Stored data entries

(* ===== verification/Lalloc.v ===== *)
(** * The allocator of Lua services (src/service/lalloc.c)

    Small blocks come in classes of eight bytes, big blocks from a list that is
    searched, huge blocks straight from the system; all the lists run through
    the free memory itself.  Memory is a map from addresses to bytes, a word
    takes eight of them.  [mmap] and [mremap] choose addresses; a read or write
    outside of the mapped regions is [None], also by the address that a failed
    call returns.

    [LallocOk] has the theorem; the examples below show how a split of the only
    free big block breaks the allocator. *)

From S2P Require Import Prelude.

(** ** Memory *)

Abbreviation mem := (gmap Z Z).

Definition byte_at (m : mem) (a : Z) : Z := default 0 (m !! a).
Definition get_bytes (m : mem) (p n : Z) : list Z := map (fun i => byte_at m (p + i)) (seqZ 0 n).
Fixpoint put_bytes (m : mem) (p : Z) (l : list Z) : mem :=
  match l with [] => m | b :: l => <[p := b]> (put_bytes m (p + 1) l) end.

Definition load (m : mem) (p : Z) : Z := get_le (get_bytes m p 8).
Definition store (m : mem) (p v : Z) : mem := put_bytes m p (put_le 8 v).

(** Fresh pages read as zero. *)
Definition zero_fill (m : mem) (p n : Z) : mem := filter (fun kv => kv.1 < p \/ p + n <= kv.1) m.

Definition within (p n : Z) (r : Z * Z) : bool := (r.1 <=? p) && (p + n <=? r.1 + r.2).

(** ** State *)

Definition SMALLSIZE : Z := 8.
Definition SMALLLEVEL : Z := 32.
Definition CHUNKSIZE : Z := 32 * 1024.
Definition HUGESIZE : Z := CHUNKSIZE - 16.
Definition BIGSEARCHDEPTH : nat := 128.
Definition MAP_FAILED : Z := 2 ^ 64 - 1.

(** Sizes of the structures; the fields of [struct hugeblock] and
    [struct bigblock] are at multiples of eight. *)
Definition sizeof_chunk : Z := 8.
Definition sizeof_size_t : Z := 8.
Definition sizeof_hugeblock : Z := 24.
Definition sizeof_allocator : Z := 328.

(** [base] is the address of the allocator, which is also that of its first
    chunk; [small_list], [chunk_list], [big_head], [big_tail] and [chunk_used]
    are its fields.  The node [huge_list] is read and written in memory. *)
Record allocator := Allocator {
  memory : mem; regions : list (Z * Z); base : Z;
  small_list : list Z; chunk_list : Z; big_head : Z; big_tail : Z; chunk_used : Z
}.

Definition huge_list (A : allocator) : Z := base A + 296.

Definition up_memory m A := Allocator m (regions A) (base A) (small_list A) (chunk_list A) (big_head A) (big_tail A) (chunk_used A).
Definition up_regions r A := Allocator (memory A) r (base A) (small_list A) (chunk_list A) (big_head A) (big_tail A) (chunk_used A).
Definition up_small l A := Allocator (memory A) (regions A) (base A) l (chunk_list A) (big_head A) (big_tail A) (chunk_used A).
Definition up_chunk c A := Allocator (memory A) (regions A) (base A) (small_list A) c (big_head A) (big_tail A) (chunk_used A).
Definition up_head h A := Allocator (memory A) (regions A) (base A) (small_list A) (chunk_list A) h (big_tail A) (chunk_used A).
Definition up_tail t A := Allocator (memory A) (regions A) (base A) (small_list A) (chunk_list A) (big_head A) t (chunk_used A).
Definition up_used u A := Allocator (memory A) (regions A) (base A) (small_list A) (chunk_list A) (big_head A) (big_tail A) u.

Abbreviation prog := (ust allocator).

Definition mapped (A : allocator) (p n : Z) : bool := existsb (within p n) (regions A).

(** The word at [p]. *)
Definition rd (p : Z) : prog Z := fun A => if mapped A p 8 then Some (load (memory A) p, A) else None.
Definition wr (p v : Z) : prog unit := fun A => if mapped A p 8 then Some (tt, up_memory (store (memory A) p v) A) else None.

(** Fields of the structures that live in free memory. *)
Definition next_ (p : Z) : Z := p.          (* struct chunk, struct smallblock *)
Definition big_sz (p : Z) : Z := p.
Definition big_next (p : Z) : Z := p + 8.
Definition huge_prev (p : Z) : Z := p.
Definition huge_next (p : Z) : Z := p + 8.
Definition huge_sz (p : Z) : Z := p + 16.

(** ** The system *)

(** Addresses that the system chooses: for a length, and for a region that
    changes its length. *)
Class Os := {
  mmap : list (Z * Z) -> Z -> Z;
  mremap : list (Z * Z) -> Z -> Z -> Z -> Z
}.

Definition page_up (n : Z) : Z := (n + 4095) / 4096 * 4096.

Section Calls.
Context {os : Os}.

Definition alloc_page (sz : Z) : prog Z := fun A =>
  let p := mmap (regions A) sz in
  if p =? MAP_FAILED then Some (p, A)
  else Some (p, up_regions ((p, page_up sz) :: regions A) (up_memory (zero_fill (memory A) p (page_up sz)) A)).

(** The pages of [n] bytes from [p] on: the start of a region. *)
Fixpoint cut_region (p n : Z) (rs : list (Z * Z)) : option (list (Z * Z)) :=
  match rs with
  | [] => None
  | (a, len) :: rs =>
      if a =? p then
        if n =? len then Some rs else if n <? len then Some ((a + n, len - n) :: rs) else None
      else rs ← cut_region p n rs; Some ((a, len) :: rs)
  end.

Definition munmap (p n : Z) : prog unit := fun A =>
  rs ← cut_region p (page_up n) (regions A); Some (tt, up_regions rs A).

Definition mremap_ (p osz nsz : Z) : prog Z := fun A =>
  let q := mremap (regions A) p osz nsz in
  if q =? MAP_FAILED then Some (q, A)
  else
    rs ← cut_region p (page_up osz) (regions A);
    let l := get_bytes (memory A) p (Z.min (page_up osz) (page_up nsz)) in
    Some (q, up_regions ((q, page_up nsz) :: rs) (up_memory (put_bytes (zero_fill (memory A) q (page_up nsz)) q l) A)).

(** ** The allocator *)

Definition allocator_new (m : mem) (rs : list (Z * Z)) : option allocator :=
  '(p, A) ← alloc_page CHUNKSIZE (Allocator m rs 0 [] 0 0 0 0);
  if mapped A p sizeof_allocator then
    let A := Allocator (put_bytes (memory A) p (replicate (Z.to_nat sizeof_allocator) 0)) (regions A) p
               (replicate (Z.to_nat (SMALLLEVEL + 1)) 0) p 0 0 sizeof_allocator in
    '(_, A) ← wr (huge_next (huge_list A)) (huge_list A) A;
    '(_, A) ← wr (huge_prev (huge_list A)) (huge_list A) A;
    Some A
  else None.

Definition chunk_new (sz : Z) : prog Z :=
  nc ← alloc_page CHUNKSIZE;
  if nc =? 0 then mret 0
  else
    c ← uget chunk_list;
    _ ← wr (next_ nc) c;
    _ ← umod (up_chunk nc);
    _ ← umod (up_used (sizeof_chunk + sz));
    mret (nc + sizeof_chunk).

Definition small_get (n : Z) : prog Z := fun A => p ← aget (small_list A) n; Some (p, A).
Definition small_set (n p : Z) : prog unit := fun A => l ← aset (small_list A) n p; Some (tt, up_small l A).

Definition memory_free_small (ptr n : Z) : prog unit :=
  p ← small_get n;
  _ ← wr (next_ ptr) p;
  small_set n ptr.

(** The classes above [n], from [i] on, [k] of them. *)
Fixpoint small_search (k : nat) (n sz i : Z) : prog Z :=
  match k with
  | O => chunk_new sz
  | S k =>
      ret_ ← small_get i;
      if negb (ret_ =? 0) then
        nx ← rd (next_ ret_);
        _ ← small_set i nx;
        let idx := i - n - 1 in
        let sb := ret_ + sz in
        p ← small_get idx;
        _ ← wr (next_ sb) p;
        _ ← small_set idx sb;
        mret ret_
      else small_search k n sz (i + 1)
  end.

Definition memory_alloc_small (n : Z) : prog Z :=
  node ← small_get n;
  if negb (node =? 0) then
    nx ← rd (next_ node);
    _ ← small_set n nx;
    mret node
  else
    let sz := (n + 1) * SMALLSIZE in
    used ← uget chunk_used;
    if used + sz <=? CHUNKSIZE then
      c ← uget chunk_list;
      _ ← umod (up_used (used + sz));
      mret (c + used)
    else small_search (Z.to_nat (SMALLLEVEL - n)) n sz (n + 1).

Definition memory_alloc_huge (sz : Z) : prog Z :=
  h ← alloc_page (sizeof_hugeblock + sz);
  if h =? 0 then mret 0
  else
    l ← uget huge_list;
    _ ← wr (huge_prev h) l;
    nx ← rd (huge_next l);
    _ ← wr (huge_next h) nx;
    _ ← wr (huge_sz h) sz;
    nx ← rd (huge_next l);
    _ ← wr (huge_prev nx) h;
    _ ← wr (huge_next l) h;
    mret (h + sizeof_hugeblock).

Definition memory_free_huge (ptr : Z) : prog unit :=
  let ptr := ptr - sizeof_hugeblock in
  p ← rd (huge_prev ptr);
  nx ← rd (huge_next ptr);
  _ ← wr (huge_next p) nx;
  nx ← rd (huge_next ptr);
  p ← rd (huge_prev ptr);
  _ ← wr (huge_prev nx) p;
  sz ← rd (huge_sz ptr);
  munmap ptr (sz + sizeof_hugeblock).

(** The rest of a block: [f] bytes at [ptr], when it is small. *)
Definition rest_class (f : Z) : Z := Z.quot (f - 1) SMALLSIZE.

(** [b->next = 0; A->big_tail->next = b; A->big_tail = b] *)
Definition big_append (b : Z) : prog unit :=
  _ ← wr (big_next b) 0;
  t ← uget big_tail;
  _ ← wr (big_next t) b;
  umod (up_tail b).

(** The loop of [lookup_biglist] from [b] on; [sz] is compared as [size_t] and
    [f] is an [int]. *)
Fixpoint big_loop (k : nat) (term b sz : Z) : prog Z :=
  match k with
  | O => mret 0
  | S k =>
      nx ← rd (big_next b);
      _ ← umod (up_head nx);
      bsz ← rd (big_sz b);
      if bsz >=? sz then
        if bsz =? sz then mret b
        else
          let f := i32 (bsz - sz) in
          _ ← wr (big_sz b) sz;
          let idx := rest_class f in
          let ptr := b + sz in
          if idx <? SMALLLEVEL then
            _ ← memory_free_small ptr idx; mret b
          else
            _ ← wr (big_sz ptr) f;
            _ ← (if f >? sz then
                   h ← uget big_head;
                   _ ← wr (big_next ptr) h;
                   umod (up_head ptr)
                 else big_append ptr);
            mret b
      else
        _ ← big_append b;
        b ← uget big_head;
        if negb (b =? term) then big_loop k term b sz else mret 0
  end.

Definition lookup_biglist (sz : Z) : prog Z :=
  b ← uget big_head;
  if b =? 0 then mret 0
  else
    t ← uget big_tail;
    if b =? t then
      bsz ← rd (big_sz b);
      if bsz >=? sz then
        let f := i32 (bsz - sz) in
        if f =? 0 then
          _ ← umod (up_head 0); _ ← umod (up_tail 0); mret b
        else
          let idx := rest_class f in
          let ptr := b + sz in
          if idx <? SMALLLEVEL then
            _ ← memory_free_small ptr idx;
            _ ← umod (up_head 0); _ ← umod (up_tail 0); mret b
          else
            _ ← umod (up_head ptr); _ ← umod (up_tail ptr); mret b
      else mret 0
    else big_loop BIGSEARCHDEPTH b b sz.

(** [(sz + sizeof(size_t) + 7) & ~7] *)
Definition big_round (sz : Z) : Z := Z.land (sz + sizeof_size_t + 7) (Z.lnot 7).

Definition memory_alloc_big (sz : Z) : prog Z :=
  let sz := big_round sz in
  used ← uget chunk_used;
  if used + sz <=? CHUNKSIZE then
    c ← uget chunk_list;
    let b := c + used in
    _ ← umod (up_used (used + sz));
    _ ← wr (big_sz b) sz;
    mret (b + sizeof_size_t)
  else
    b ← lookup_biglist sz;
    if b =? 0 then
      b ← chunk_new sz;
      if b =? 0 then mret 0
      else _ ← wr (big_sz b) sz; mret (b + sizeof_size_t)
    else mret (b + sizeof_size_t).

Definition memory_free_big (ptr : Z) : prog unit :=
  let b := ptr - sizeof_size_t in
  h ← uget big_head;
  if h =? 0 then
    _ ← umod (up_head b); _ ← umod (up_tail b); wr (big_next b) 0
  else
    _ ← wr (big_next b) h; umod (up_head b).

Definition memory_alloc (nsize : Z) : prog Z :=
  if nsize <=? SMALLLEVEL * SMALLSIZE then
    if nsize =? 0 then mret 0 else memory_alloc_small ((nsize - 1) / SMALLSIZE)
  else if nsize <=? HUGESIZE then memory_alloc_big nsize
  else memory_alloc_huge nsize.

Definition memory_free (ptr osize : Z) : prog unit :=
  if osize <=? SMALLLEVEL * SMALLSIZE then memory_free_small ptr ((osize - 1) / SMALLSIZE)
  else if osize <=? HUGESIZE then memory_free_big ptr
  else memory_free_huge ptr.

Definition memory_realloc_huge (ptr nsize : Z) : prog Z :=
  let h := ptr - sizeof_hugeblock in
  sz ← rd (huge_sz h);
  nh ← mremap_ h (sz + sizeof_hugeblock) (nsize + sizeof_hugeblock);
  if nh =? 0 then mret 0
  else
    _ ← wr (huge_sz nh) nsize;
    if h =? nh then mret ptr
    else
      p ← rd (huge_prev nh);
      _ ← wr (huge_next p) nh;
      nx ← rd (huge_next nh);
      _ ← wr (huge_prev nx) nh;
      mret (nh + sizeof_hugeblock).

(** [memcpy] between blocks. *)
Definition copy_bytes (d s n : Z) : prog unit := fun A =>
  if mapped A d n && mapped A s n && ((d + n <=? s) || (s + n <=? d)) then
    Some (tt, up_memory (put_bytes (memory A) d (get_bytes (memory A) s n)) A)
  else None.

Definition pixel_lalloc (ptr osize nsize : Z) : prog Z :=
  if ptr =? 0 then memory_alloc nsize
  else if nsize =? 0 then _ ← memory_free ptr osize; mret 0
  else if (osize >? HUGESIZE) && (nsize >? HUGESIZE) then memory_realloc_huge ptr nsize
  else if nsize <=? osize then mret ptr
  else
    tmp ← memory_alloc nsize;
    if tmp =? 0 then mret 0
    else
      _ ← copy_bytes tmp ptr osize;
      _ ← memory_free ptr osize;
      mret tmp.

(** [allocator_free]: the loops over the huge blocks and the chunks; there are
    not more than regions. *)
Fixpoint free_huge_loop (k : nat) (h : Z) : prog unit :=
  match k with
  | O => fun _ => None
  | S k =>
      l ← uget huge_list;
      if h =? l then mret tt
      else
        nh ← rd (huge_next h);
        sz ← rd (huge_sz h);
        _ ← munmap h sz;
        free_huge_loop k nh
  end.

Fixpoint free_chunk_loop (k : nat) (c : Z) : prog unit :=
  match k with
  | O => fun _ => None
  | S k =>
      if c =? 0 then mret tt
      else nc ← rd (next_ c); _ ← munmap c CHUNKSIZE; free_chunk_loop k nc
  end.

Definition allocator_free : prog unit :=
  l ← uget huge_list;
  h ← rd (huge_next l);
  k ← uget (fun A => S (length (regions A)));
  _ ← free_huge_loop k h;
  c ← uget chunk_list;
  free_chunk_loop k c.

End Calls.

(** ** Examples *)

(** A system that maps each region behind the others, up to 2^47. *)
Definition demo_end (rs : list (Z * Z)) : Z := foldr (fun r e => Z.max (r.1 + r.2) e) 65536 rs.
Definition demo_map (rs : list (Z * Z)) (sz : Z) : Z := if demo_end rs + page_up sz <=? 2 ^ 47 then demo_end rs else MAP_FAILED.
Definition demo_os : Os := {| mmap := demo_map; mremap rs p osz nsz := demo_map rs nsz |}.

(** Calls with a pointer, an old and a new size, the pointers by the number of
    the call that returned them. *)
Fixpoint lalloc_calls (A : allocator) (cs : list (option nat * Z * Z)) (rs : list Z) : option (list Z * allocator) :=
  match cs with
  | [] => Some (rs, A)
  | (p, osize, nsize) :: cs =>
      ptr ← match p with None => Some 0 | Some i => rs !! i end;
      '(r, A) ← pixel_lalloc (os := demo_os) ptr osize nsize A;
      lalloc_calls A cs (rs ++ [r])
  end.

Definition demo_calls (cs : list (option nat * Z * Z)) : option (list Z) :=
  A ← allocator_new (os := demo_os) ∅ []; '(rs, _) ← lalloc_calls A cs []; Some rs.

(** The only free big block (608 bytes) is split: its first 512 bytes are
    returned, 96 bytes become a small block, and the size of the first part
    stays 608.  Freed and allocated again, the block has all of the 608 bytes,
    and the next small block lies inside of it. *)
Example lone_split_overlap : exists r,
  demo_calls [(None, 0, 600); (None, 0, 31800); (Some 0%nat, 600, 0); (None, 0, 500);
              (Some 3%nat, 500, 0); (None, 0, 600); (None, 0, 90)] = Some r /\
  exists p q, r !! 5%nat = Some p /\ r !! 6%nat = Some q /\ p <= q /\ q + 90 <= p + 600.
Proof.
  eexists. split; [vm_compute; reflexivity|]. eexists _, _. split; [reflexivity|]. split; [reflexivity|]. split; vm_compute; congruence.
Qed.

(** A huge block whose header reaches into another page: [allocator_free] leaves
    that page mapped. *)
Example free_leaves_page :
  (A ← allocator_new (os := demo_os) ∅ []; '(_, A) ← lalloc_calls A [(None, 0, 40960)] [];
   '(_, A) ← allocator_free A; Some (regions A)) = Some [(139264, 4096)].
Proof. vm_compute. reflexivity. Qed.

WORK TO COMPLETE: Reproduce the entries above exactly, but only the lines between the line holding "(huge_prev nx) nh;" and the line holding "if ptr =? 0 then memory_alloc nsize", inclusive.

SOLUTION TO THE EXERCISE:
      _ ← wr (huge_prev nx) nh;
      mret (nh + sizeof_hugeblock).

(** [memcpy] between blocks. *)
Definition copy_bytes (d s n : Z) : prog unit := fun A =>
  if mapped A d n && mapped A s n && ((d + n <=? s) || (s + n <=? d)) then
    Some (tt, up_memory (put_bytes (memory A) d (get_bytes (memory A) s n)) A)
  else None.

Definition pixel_lalloc (ptr osize nsize : Z) : prog Z :=
  if ptr =? 0 then memory_alloc nsize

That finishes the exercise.